Personal information
- Born: August 21, 1948 Pennsville Township, New Jersey, U.S.
- Died: March 3, 2016 (aged 67) Salem, New Jersey, U.S.
- Height: 6 ft 1 in (1.85 m)
- Weight: 210 lb (95 kg)

Career information
- High school: Pennsville Memorial (Pennsville, New Jersey)
- College: Virginia Tech

Career history
- 1970–1976: Montreal Alouettes
- 1977–1978: Ottawa Rough Riders

Awards and highlights
- 2× Grey Cup champion (1970, 1974); 4× CFL All-Star (1973, 1974, 1975, 1977); 6× CFL East All-Star (1970, 1972, 1973, 1974, 1975, 1977); First-team All-American (1968); Virginia Tech Sports Hall of Fame;

= Mike Widger =

American gridiron football player (1948–2016)

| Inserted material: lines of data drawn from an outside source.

Definition set_bitmapRng (b : Zipf) (x : option rand_Zipf) : Zipf :=
  let 'Build_Zipf hc nm bb bp br pr it sd ix fr be bra pe pra op _ g2 p1 p2 := b in
  Build_Zipf hc nm bb bp br pr it sd ix fr be bra pe pra op x g2 p1 p2.

Definition set_profileRng (b : Zipf) (x : option rand_Zipf) : Zipf :=
  let 'Build_Zipf hc nm bb bp br pr it sd ix fr be bra pe pra op g1 _ p1 p2 := b in
  Build_Zipf hc nm bb bp br pr it sd ix fr be bra pe pra op g1 x p1 p2.

Definition set_bitmapPerm (b : Zipf) (x : option PermutationGenerator) : Zipf :=
  let 'Build_Zipf hc nm bb bp br pr it sd ix fr be bra pe pra op g1 g2 _ p2 := b in
  Build_Zipf hc nm bb bp br pr it sd ix fr be bra pe pra op g1 g2 x p2.

Definition set_profilePerm (b : Zipf) (x : option PermutationGenerator) : Zipf :=
  let 'Build_Zipf hc nm bb bp br pr it sd ix fr be bra pe pra op g1 g2 p1 _ := b in
  Build_Zipf hc nm bb bp br pr it sd ix fr be bra pe pra op g1 g2 p1 x.

(** ** The outside world

    [initIndex] and [HasClient.Init] belong to package [bench] and talk to
    the server; [ExecuteQuery] is the client's method; [time_Now] is the
    clock.  The first argument of [ExecuteQuery] and of [time_Now] is the
    number of earlier calls, so that an answer may depend on when it is
    asked. *)
Record World : Type := {
  initIndex : string -> string -> string -> option string;
  HasClient_Init : list string -> Z -> HasClient -> HasClient * option string;
  ExecuteQuery : nat -> Client -> Context -> string -> string -> bool -> option string;
  time_Now : nat -> Z
}.

(** One entry per call that leaves the function, with what came back. *)
Inductive Event : Type :=
| EvRandNew (seed : Z)
| EvNewZipf (d : Domain) (s v : float) (imax : Z)
| EvNewPermutationGenerator (d : Domain) (N seed : Z)
| EvInitIndex (host index frame : string) (err : option string)
| EvPrintln (msg : string)
| EvHasClientInit (hosts : list string) (agentNum : Z) (err : option string)
| EvUint64 (d : Domain) (k : Z)
| EvNext (d : Domain) (N rank : Z)
| EvNow (t : Z)
| EvExecuteQuery (ctx : Context) (index query : string) (flag : bool)
                 (err : option string).

(** The state outside the benchmark object: the heap of random streams,
    the calls made so far, and how often the client and the clock have
    been asked. *)
Record Sys : Type := {
  heap : list Rand;
  trace : list Event;
  nexec : nat;
  nclock : nat
}.

(** ** A state monad with panics *)

Definition M (A : Type) : Type := Sys -> Res A * Sys.

Definition ret {A} (a : A) : M A := fun s => (Ok a, s).

Definition bind {A B} (m : M A) (k : A -> M B) : M B :=
  fun s => match m s with
           | (Ok a, s') => k a s'
           | (Panic msg, s') => (Panic msg, s')
           end.

Definition panic {A} (msg : string) : M A := fun s => (Panic msg, s).

Definition emit (ev : Event) : M unit :=
  fun s => (Ok tt, {| heap := heap s; trace := trace s ++ [ev];
                      nexec := nexec s; nclock := nclock s |}).

End Model.

Notation "x <~ m ;; k" := (bind m (fun x => k))
  (at level 100, m at next level, right associativity).
Notation "m ;;; k" := (bind m (fun _ => k))
  (at level 100, right associativity).

Section Operations.
Context `{L : Library}.

(** ** Calls into the libraries *)

(** [rand.New(rand.NewSource(seed))]: a fresh stream on the heap. *)
Definition rand_NewM (seed : Z) : M loc :=
  fun s => (Ok (length (heap s)),
            {| heap := heap s ++ [rand_New seed];
               trace := trace s ++ [EvRandNew seed];
               nexec := nexec s; nclock := nclock s |}).

Definition NewZipfM (d : Domain) (r : loc) (s v : float) (imax : Z)
  : M (option rand_Zipf) :=
  emit (EvNewZipf d s v imax) ;;; ret (NewZipf r s v imax).

Definition NewPermutationGeneratorM (d : Domain) (N seed : Z)
  : M (option PermutationGenerator) :=
  emit (EvNewPermutationGenerator d N seed) ;;;
  ret (NewPermutationGenerator N seed).

(** [z.Uint64()]: a [nil] generator panics; otherwise the draw advances
    the stream the generator points to.  A generator always points to a
    stream of the heap, [Init] allocating the stream before it builds the
    generators; the model panics on any other pointer. *)
Definition Uint64M (d : Domain) (z : option rand_Zipf) : M Z :=
  match z with
  | None => panic "rand: nil Zipf"
  | Some g =>
    fun s =>
      match heap s !! z_r g with
      | None => (Panic "invalid memory address or nil pointer dereference", s)
      | Some r =>
        let '(k, r') := Zipf_Uint64 (z_q g) (z_v g) (z_imax g) r in
        (Ok k, {| heap := <[z_r g := r']> (heap s);
                  trace := trace s ++ [EvUint64 d k];
                  nexec := nexec s; nclock := nclock s |})
      end
  end.

(** [p.Next(rank)]. *)
Definition NextM (d : Domain) (p : option PermutationGenerator) (rank : Z) : M Z :=
  match p with
  | None => panic "invalid memory address or nil pointer dereference"
  | Some g =>
    emit (EvNext d (pg_N g) rank) ;;;
    match Next g rank with
    | Some id => ret id
    | None => panic "rank out of range"
    end
  end.
(* ===== verification/Coroutines.v ===== *)
(** * Coroutines that wait for activities

    The code of a workflow runs in coroutines: a coroutine runs without
    interruption until it waits for an activity, and other coroutines of the same
    workflow run while it waits.  [prog] is such code over a shared state [S] with
    activities [E]; [run] is the stretch up to the next wait.  The second half is a
    proof rule in the style of rely and guarantee: an assertion at every wait, a
    relation for every stretch. *)

From S2P Require Import Prelude.

Section coroutines.
Context {S : Type} {E : Type → Type}.

(** Code: a result, a piece of local computation, or the wait for an activity that
    may be attempted [n] times. *)
Inductive prog (A : Type) : Type :=
  | PRet (a : A)
  | PDo {B : Type} (m : M S B) (k : B → prog A)
  | PAct {R : Type} (n : nat) (e : E R) (k : error + R → prog A).

(** A coroutine that does not run: it waits for an activity, the activity has
    answered, or it is at its end. *)
Inductive thread (A : Type) : Type :=
  | Finished (a : A)
  | Blocked {R : Type} (n : nat) (e : E R) (k : error + R → prog A)
  | Ready {R : Type} (e : E R) (r : error + R) (k : error + R → prog A).
End coroutines.

Arguments prog S E A : clear implicits.
Arguments thread S E A : clear implicits.
Arguments PRet {S E A} _.
Arguments PDo {S E A B} _ _.
Arguments PAct {S E A R} _ _ _.
Arguments Finished {S E A} _.
Arguments Blocked {S E A R} _ _ _.
Arguments Ready {S E A R} _ _ _.

#[export] Instance prog_ret {S E} : MRet (prog S E) := λ A, PRet.
#[export] Instance prog_bind {S E} : MBind (prog S E) := λ A B f,
  fix bind (p : prog S E A) : prog S E B :=
    match p with
    | PRet a => f a
    | PDo m k => PDo m (λ b, bind (k b))
    | PAct n e k => PAct n e (λ r, bind (k r))
    end.

(** A piece of local computation, and [workflow.ExecuteActivity(...).Get]. *)
Definition here {S E A} (m : M S A) : prog S E A := PDo m PRet.
Definition await {S E R} (n : nat) (e : E R) : prog S E (error + R) := PAct n e PRet.

(** ** Execution *)

(** The stretch up to the next wait. *)
Fixpoint run {S E A} (p : prog S E A) : M S (thread S E A) :=
  match p with
  | PRet a => mret (Finished a)
  | PDo m k => m ≫= λ b, run (k b)
  | PAct n e k => mret (Blocked n e k)
  end.

(** The whole code, with nobody else in between. *)
Fixpoint run_alone {S E A} (exec : ∀ R, nat → E R → M S R) (p : prog S E A) : M S A :=
  match p with
  | PRet a => mret a
  | PDo m k => m ≫= λ b, run_alone exec (k b)
  | PAct n e k => try (exec _ n e) ≫= λ r, run_alone exec (k r)
  end.

Lemma run_alone_bind {S E A B} exec (p : prog S E A) (f : A → prog S E B) s :
  run_alone exec (p ≫= f) s = (run_alone exec p ≫= λ a, run_alone exec (f a)) s.
Proof.
  revert s. induction p as [a|C m k IH|R n e k IH]; intros s; [done|..];
    cbn [mbind prog_bind run_alone]; rewrite bind_assoc, !bind_cases.
  - destruct (m s) as [[b|er|x] s1]; [apply IH|done..].
  - destruct (try (exec R n e) s) as [[b|er|x] s1]; [apply IH|done..].
Qed.

(** What a coroutine waits for. *)
Definition waits_for {S E A} (t : thread S E A) : option {R : Type & E R} :=
  match t with
  | Blocked n e k => Some (existT _ e)
  | _ => None
  end.

(** ** A proof rule *)

Section rule.
Context {S : Type} {E : Type → Type} (I : S → Prop).
Abbreviation wait := (option {R : Type & E R}).
Context (pre : ∀ R, E R → S → Prop) (G : ∀ R, E R → error + R → wait → relation S).

(** From [s], with the stretch begun at [s0]: the code does not fail, every stretch
    ends in a state that its relation and the invariant allow, and a wait begins
    where its assertion holds.  A stretch that follows a wait may begin in any state
    with the invariant and the assertion. *)
Fixpoint good {A} (Q : A → S → Prop) (G0 : wait → relation S) (p : prog S E A) (s0 s : S) : Prop :=
  match p with
  | PRet a => G0 None s0 s ∧ I s ∧ Q a s
  | PDo m k => ∃ b s', m s = (Ok b, s') ∧ good Q G0 (k b) s0 s'
  | PAct n e k => G0 (Some (existT _ e)) s0 s ∧ I s ∧ pre _ e s ∧
      ∀ r s1, I s1 → pre _ e s1 → good Q (G _ e r) (k r) s1 s1
  end.

(** What is known of a coroutine that does not run. *)
Definition thread_ok {A} (Q : A → S → Prop) (t : thread S E A) (s : S) : Prop :=
  match t with
  | Finished a => Q a s
  | Blocked n e k => pre _ e s ∧ ∀ r s1, I s1 → pre _ e s1 → good Q (G _ e r) (k r) s1 s1
  | Ready e r k => pre _ e s ∧ ∀ s1, I s1 → pre _ e s1 → good Q (G _ e r) (k r) s1 s1
  end.

Lemma good_run {A} (Q : A → S → Prop) G0 (p : prog S E A) s0 s :
  good Q G0 p s0 s →
  ∃ t s', run p s = (Ok t, s') ∧ G0 (waits_for t) s0 s' ∧ I s' ∧ thread_ok Q t s'.
Proof.
  revert s. induction p as [a|B m k IH|R n e k _]; intros s.
  - intros (HG & HI & HQ). by exists (Finished a), s.
  - intros (b & s1 & Em & Hk). cbn [run]. rewrite (bind_Ok _ _ _ _ _ Em). by apply IH.
  - intros (HG & HI & Hp & Hk). by exists (Blocked n e k), s.
Qed.

Lemma good_weaken {A} (Q Q' : A → S → Prop) (G0 G1 : wait → relation S) (p : prog S E A) s0 s1 s :
  (∀ a s, Q a s → Q' a s) → (∀ w s', G0 w s0 s' → G1 w s1 s') → good Q G0 p s0 s → good Q' G1 p s1 s.
Proof.
  intros HQ. revert G0 G1 s0 s1 s. induction p as [a|B m k IH|R n e k IH]; intros G0 G1 s0 s1 s HG.
  - intros (? & ? & ?). split_and!; auto.
  - intros (b & s2 & Em & Hk). exists b, s2. split; [done|]. by eapply IH.
  - intros (? & ? & ? & Hk). split_and!; auto. intros r s2 Hi Hp. eapply IH; [|by apply Hk]. done.
Qed.
End rule.

(** ** Termination *)

(** The code waits for activities with at most [b] events on the way: lost attempts,
    the answer and the resumption count. *)
Fixpoint spends {S E A} (b : nat) (p : prog S E A) : Prop :=
  match p with
  | PRet _ => True
  | PDo m k => ∀ x, spends b (k x)
  | PAct n e k => ∃ b', (n + 2 + b' ≤ b)%nat ∧ ∀ r, spends b' (k r)
  end.

Definition thread_spends {S E A} (b : nat) (t : thread S E A) : Prop :=
  match t with
  | Finished _ => True
  | Blocked n e k => ∃ b', (n + 2 + b' ≤ b)%nat ∧ ∀ r, spends b' (k r)
  | Ready e r k => ∃ b', (1 + b' ≤ b)%nat ∧ spends b' (k r)
  end.

Lemma spends_mono {S E A} b b' (p : prog S E A) : (b ≤ b')%nat → spends b p → spends b' p.
Proof.
  revert b b'. induction p as [a|B m k IH|R n e k IH]; intros b b' Hb; [done|..]; cbn [spends].
  - intros Hk x. by eapply IH.
  - intros (b1 & Hle & Hk). exists b1. split; [lia|done].
Qed.

Lemma spends_bind {S E A B} b1 b2 (p : prog S E A) (f : A → prog S E B) :
  spends b1 p → (∀ a, spends b2 (f a)) → spends (b1 + b2) (p ≫= f).
Proof.
  intros Hp Hf. revert b1 Hp. induction p as [a|C m k IH|R n e k IH]; intros b1 Hp; cbn [spends mbind prog_bind] in *.
  - eapply spends_mono, Hf. lia.
  - intros x. by apply IH.
  - destruct Hp as (b' & Hle & Hk). exists (b' + b2)%nat. split; [lia|]. intros r. by apply IH.
Qed.

Lemma spends_run {S E A} b (p : prog S E A) s t s' :
  spends b p → run p s = (Ok t, s') → thread_spends b t.
Proof.
  revert s. induction p as [a|B m k IH|R n e k _]; intros s Hp; cbn [run].
  - by intros [= <- _].
  - intros (x & s1 & _ & Hr)%bind_Ok_inv. by eapply IH.
  - by intros [= <- _].
Qed.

Michael Jon Widger (August 21, 1948 – March 3, 2016) was an American professional football linebacker for the Montreal Alouettes and Ottawa Rough Riders of the Canadian Football League (CFL) from 1970 to 1978.

An All-American at Virginia Tech, he was a CFL All-Star four times and was a part of two Grey Cup winning victories for the Alouettes.

He was a nominee for the TSN Top 50 CFL Players list in 2006. He died in 2016, aged 67.